Artist: Edward Sharpe and the Magnetic Zeros

Song: “Home”

Yes, the band consists of all of them

Out of the all of the songs on the top four, I knew right away that “Home” would have a spot in the 2010 elite. While it was on Up From Below which was released July of 2009, the song did not become a single until 2010 and therefore can and does have a spot on the countdown. I knew the song would have a spot on the countdown because not often does a song come around that successfully presents music that is so different and mold it into a popular and creative song. I would even venture to say that the indie/pop song is not starkly different, but, rather an ode back to 60’s music where “Home” would have fallen into a verdant music scene where new music blossomed, even when it was different. It is funny. “Home” is fresh new look at indie music even as an ode back to songs created 4o years ago, and it maintains a quality that many 60’s bands mastered in their success. Simplicity.

Listen:

The beginning of the song immediately grabs your attention. A bubbly whistle follows a repetitive guitar riff and some hand percussion. “Hey” separates the verses sung by Alex Ebert and Jade Castrinos. Ebert and Castrinos are so out of the 60’s hippie culture it is scary. Seriously, they toured the United States with their band in a fashion most similar to the acid laden journey of Ken Kesey and the Merry Pranksters on their bus “Furthur.” Look at the picture above. Tell me that does not send your mind back 43 years to the summer of love.

I can really describe Ebert with one statement he made. After leaving a 12-step program he stated that he skedaddled because he wanted, “to live in a more honest reaction to the truth of the moment, not be bound to certain behaviors by fear-based dogma,” This is from Wikipedia. Southpark would agree.

Jade Castrinos was recently interviewed by Under the Radar and when asked about “Home” she said,

“It grabbed me the moment I heard it. I played on it for a long time, so after that for it to reach other people and get into their bloodstream. I loved it, I really loved it. It was one of the first things we laid down. I thought it was cool, it’s cool that it has caught on.”

I think she describes it well here. It most certainly gets in your bloodstream. It gets in your head. The traded verses emit an awesome effect. The song is like a conversation (and at the end it actually does spark an odd conversation between Ebert and Castrinos where Ebert describes how he fell in love with Jade after she hit her head and almost died). The conversation changes each time they perform the song live which adds a whole new cool element to the song.

The chorus is infectious. It’s like a disease. For days you are singing “let me come home.” And then the band adds an instrumental breakdown. The horns are matched with shouts of home and then a vocal end.

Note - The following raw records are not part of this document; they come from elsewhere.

Lemma settled_next poll M ev :
  in_modes (op_mode poll) M -> settled M ->
  pending M = Some (call_of_event ev) -> backs_off poll ev = false ->
  settled (next M ev) /\ (S (calls_left (next M ev)) <= calls_left M)%nat.
Proof.
  destruct M as [[m | m pl | m | r | rs] core];
    unfold in_modes, settled, calls_left, pending, next; cbn; intros Hm Hs Hp Hb;
    try contradiction; try discriminate.
  - destruct (leaderID core) as [ld |] eqn:E; [|congruence].
    destruct m; cbn in Hm; try discriminate; try contradiction;
      destruct ev; try discriminate; injection Hp as <- <-; cbn in Hb |- *.
    + destruct res as [actionRes | e]; cbn in *; [|discriminate].
      destruct (Started actionRes); cbn in *; [|discriminate].
      rewrite E. split; [discriminate | lia].
    + destruct Hm as [-> _]. cbn in Hb.
      destruct (check_result ld res) as [[info err] |]; cbn; [|split; [exact I | lia]].
      destruct (matches (jobID j) info); cbn in *; [|discriminate].
      destruct (action_outcome info); cbn. split; [exact I | lia].
    + subst poll. destruct res as [queryRes | e]; cbn in *; [|discriminate].
      destruct (Success queryRes); cbn in *; [|discriminate].
      destruct (QueryErr queryRes); cbn; split; try exact I; lia.
  - destruct ev; discriminate.
Qed.

Lemma settled_run poll l :
  forall M,
    in_modes (op_mode poll) M -> settled M -> valid M l ->
    existsb (backs_off poll) l = false ->
    (List.length l <= calls_left M)%nat.
Proof.
  induction l as [| ev l IH]; intros M Hm Hs Hv Hb; cbn [List.length]; [lia|].
  destruct Hv as [Hp Hv]. cbn [existsb] in Hb.
  apply orb_false_iff in Hb. destruct Hb as [Hb Hl].
  destruct (settled_next poll M ev Hm Hs Hp Hb) as [Hs' Hc].
  destruct (op_step poll M ev Hm Hp) as (Hm' & _).
  specialize (IH _ Hm' Hs' Hv Hl). lia.
Qed.

(** X10. With a leader cached and no answer that makes the client back off,
    an operation talks to that leader only and makes at most its direct
    calls: none for [lookForLeader], one QueryRequest for
    [ExecuteQueryRequest], one ActionRequest and one poll for
    [ExecuteActionRequest]. *)
Theorem cached_leader_direct_calls :
  forall op core l ld,
    leaderID core = Some ld ->
    performs op core l ->
    existsb (backs_off (poll_of op)) l = false ->
    (List.length l <= direct_calls op)%nat /\ Forall (sent_to ld) l.
Proof.
  intros op core l ld Hld H Hb. apply performs_valid in H. split.
  - replace (direct_calls op) with (calls_left (start op core)) by (destruct op; reflexivity).
    apply settled_run with (poll := poll_of op); auto.
    + apply start_op_mode.
    + destruct op; unfold settled; cbn; congruence.
  - destruct (@ghost_run (poll_of op) l (start op core) (start_op_mode op core)
                         (start_unknown op core) H) as (Hf & _).
    rewrite start_mcore, Hld in Hf.
    now destruct (follows_cache_kept _ _ _ Hf Hb).
Qed.

(** ** A send that fails is sent again before any poll *)

Lemma submit_stays j M ev :
  mode_of (ctl M) = Some (Submit j) ->
  pending M = Some (call_of_event ev) -> is_send ev = false ->
  is_poll ev = false /\
  (mode_of (ctl (next M ev)) = Some (Submit j) \/
   exists reason, ctl (next M ev) = Panicked reason).
Proof.
  destruct M as [[m | m pl | m | r | rs] core]; unfold pending, next; cbn;
    intros Hm Hp Hs; try discriminate; injection Hm as ->.
  - destruct (leaderID core) as [ld |] eqn:E.
    + destruct ev; try discriminate.
    + destruct ev; try discriminate. split; [reflexivity|]. cbn.
      destruct ((r <? 0) || (Z.of_nat (List.length (nl core)) <=? r)); cbn; eauto.
      destruct (nth_error (nl core) (Z.to_nat r)); cbn; eauto.
  - destruct ev; try discriminate. split; [reflexivity|].
    destruct res as [leaderRes | e]; cbn; auto.
    destruct (HasLeader leaderRes); cbn; auto.
  - destruct ev; try discriminate. split; [reflexivity|]. cbn. auto.
Qed.

Lemma submit_run j l :
  forall M,
    mode_of (ctl M) = Some (Submit j) -> valid M l ->
    forallb (fun ev => negb (is_send ev)) l = true ->
    forallb (fun ev => negb (is_poll ev)) l = true.
Proof.
  induction l as [| ev l IH]; intros M Hm Hv Hs; [reflexivity|].
  destruct Hv as [Hp Hv]. cbn [forallb] in Hs |- *.
  apply andb_true_iff in Hs. destruct Hs as [Hs Hl].
  apply negb_true_iff in Hs.
  destruct (@submit_stays j M ev Hm Hp Hs) as [Hq [Hm' | [reason Hc]]].
  - rewrite Hq. cbn. eapply IH; eauto.
  - rewrite Hq. cbn.
    assert (l = []) as ->; [|reflexivity].
    eapply valid_panicked; [|exact Hv]. unfold pending. rewrite Hc. reflexivity.
Qed.

(** X11. In [ExecuteActionRequest], a send that fails (a transport error, or
    a response with [started = false]) is not followed by any poll: whatever
    happens next (backoff, leader discovery), the next RPC to the leader is
    the ActionRequest again. *)
Theorem failed_send_is_sent_again_before_any_poll :
  forall act core pre s mid post,
    performs (OpAction act) core (pre ++ s :: mid ++ post) ->
    is_send s = true -> send_ok s = false ->
    forallb (fun ev => negb (is_send ev)) mid = true ->
    forallb (fun ev => negb (is_poll ev)) mid = true.
Proof.
  intros act core pre s mid post H Hs Hf Hmid.
  apply performs_valid in H. cbn in H.
  apply valid_app in H. destruct H as [Hv [Hp H]].
  apply valid_app in H. destruct H as [Hvm _].
  destruct s as [| | t req res | |]; try discriminate. cbn in Hp, Hf.
  destruct (action_send_pending act core pre Hv Hp) as (c & Hrun & Hld & _).
  apply submit_run with (j := job_of act core)
                        (M := next (run (action_machine act core) pre) (EvAction t req res));
    auto.
  rewrite Hrun. unfold next. cbn. rewrite Hld.
  destruct res as [actionRes | e]; cbn; [|reflexivity].
  cbn in Hf. rewrite Hf. reflexivity.
Qed.


(** ** The further properties on the example client *)

(** The command is sent and confirmed at once. *)
Definition confirmed_run : list Event :=
  [EvAction "n1" example_send started; EvQuery "n1" example_poll (RPCOk our_answer)].

(** A client that has just been created, and three members that do not
    answer. *)
Definition fresh_core : ClientCore := NewClientCore "c1" ["n1"; "n2"; "n3"].
Definition outage : list Event :=
  [EvRandom 0 2 0; EvLeader "n1" (RPCErr "timeout"); EvSleep (20 * Millisecond);
   EvRandom 0 2 2; EvLeader "n3" (RPCErr "timeout"); EvSleep (40 * Millisecond);
   EvRandom 0 2 1; EvLeader "n2" (RPCErr "timeout"); EvSleep (80 * Millisecond)].

Ltac by_running := vm_compute; repeat split.

Lemma operations_keep_identity_and_members_example :
  let core' := mcore (run (start (OpAction example_action) example_core) confirmed_run) in
  returns (OpAction example_action) example_core confirmed_run core' /\
  clientID core' = "c1" /\ nl core' = ["n1"].
Proof.
  intros core'.
  assert (H : returns (OpAction example_action) example_core confirmed_run core')
    by (apply run_returns; by_running).
  split; [exact H|].
  exact (@operations_keep_identity_and_members _ _ _ _ H).
Defined.

Lemma leader_requests_go_to_members_example :
  performs OpLeader fresh_core outage /\
  picks_members ["n1"; "n2"; "n3"] None outage /\
  forall pre t res post,
    outage = pre ++ EvLeader t res :: post -> In t ["n1"; "n2"; "n3"].
Proof.
  assert (H : performs OpLeader fresh_core outage) by (apply performs_valid; by_running).
  split; [exact H|].
  exact (@leader_requests_go_to_members _ _ _ H).
Defined.

Lemma out_of_range_pick_panics_example :
  performs OpLeader fresh_core ([] ++ [EvRandom 0 2 3]) /\
  calls OpLeader fresh_core ([] ++ [EvRandom 0 2 3]) (CPanic index_out_of_range) /\
  forall l', performs OpLeader fresh_core (([] ++ [EvRandom 0 2 3]) ++ l') -> l' = [].
Proof.
  assert (H : performs OpLeader fresh_core ([] ++ [EvRandom 0 2 3]))
    by (apply performs_valid; by_running).
  split; [exact H|].
  apply (@out_of_range_pick_panics _ _ _ _ _ _ H). right. lia.
Defined.

Lemma no_members_no_progress_example :
  let core := NewClientCore "c1" [] in
  let op := OpQuery (TSMDataQuery "x") in
  calls op core [] (CRandom 0 (-1)) /\
  forall l,
    performs op core l ->
    (l = [] \/ exists r, l = [EvRandom 0 (-1) r]) /\
    forall core', ~ returns op core l core'.
Proof.
  intros core op.
  exact (@no_members_no_progress op core eq_refl eq_refl).
Defined.

Lemma requests_carry_the_callers_payload_example :
  performs (OpAction example_action) example_core unconfirmed_run /\
  example_poll = {| QueryCmd := NewTSMLatestRequestQuery (clientID example_core) |}.
Proof.
  assert (H : performs (OpAction example_action) example_core unconfirmed_run)
    by (apply performs_valid; by_running).
  split; [exact H|].
  apply (@requests_carry_the_callers_payload
           _ _ _ (EvQuery "n1" example_poll nothing_on_record) H).
  right. left. reflexivity.
Defined.

Lemma returned_core_has_the_leader_example :
  let core' := mcore (run (start (OpAction example_action) example_core) confirmed_run) in
  returns (OpAction example_action) example_core confirmed_run core' /\
  exists ld,
    leaderID core' = Some ld /\
    ((OpAction example_action = OpLeader /\ confirmed_run = [] /\ core' = example_core) \/
     (backOffDuration core' = initBackOffDuration /\
      exists l' ev, confirmed_run = l' ++ [ev] /\ answered_by ld ev)) /\
    (forall act, calls (OpAction act) core' [] (CAction ld {| ActionCmd := act |})) /\
    (forall query, calls (OpQuery query) core' [] (CQuery ld {| QueryCmd := query |})) /\
    returns OpLeader core' [] core'.
Proof.
  intros core'.
  assert (H : returns (OpAction example_action) example_core confirmed_run core')
    by (apply run_returns; by_running).
  split; [exact H|].
  exact (@returned_core_has_the_leader _ _ _ _ H).
Defined.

An open A, B, C# (what it sounds like to me) and we are back into the whistle. The song can repeat a thousand times and not get old. It is a 5 minute piece that seemingly can narrate any upbeat commercial.

A listener to the song on the Youtube video above writes, “I think those 4,424,028 views are just me replaying replaying replaying this song!” That is perhaps the best description of the song. It is the catchiest song of the year, by far. And I believe #2 is a good spot for it. Tomorrow I will reveal #1.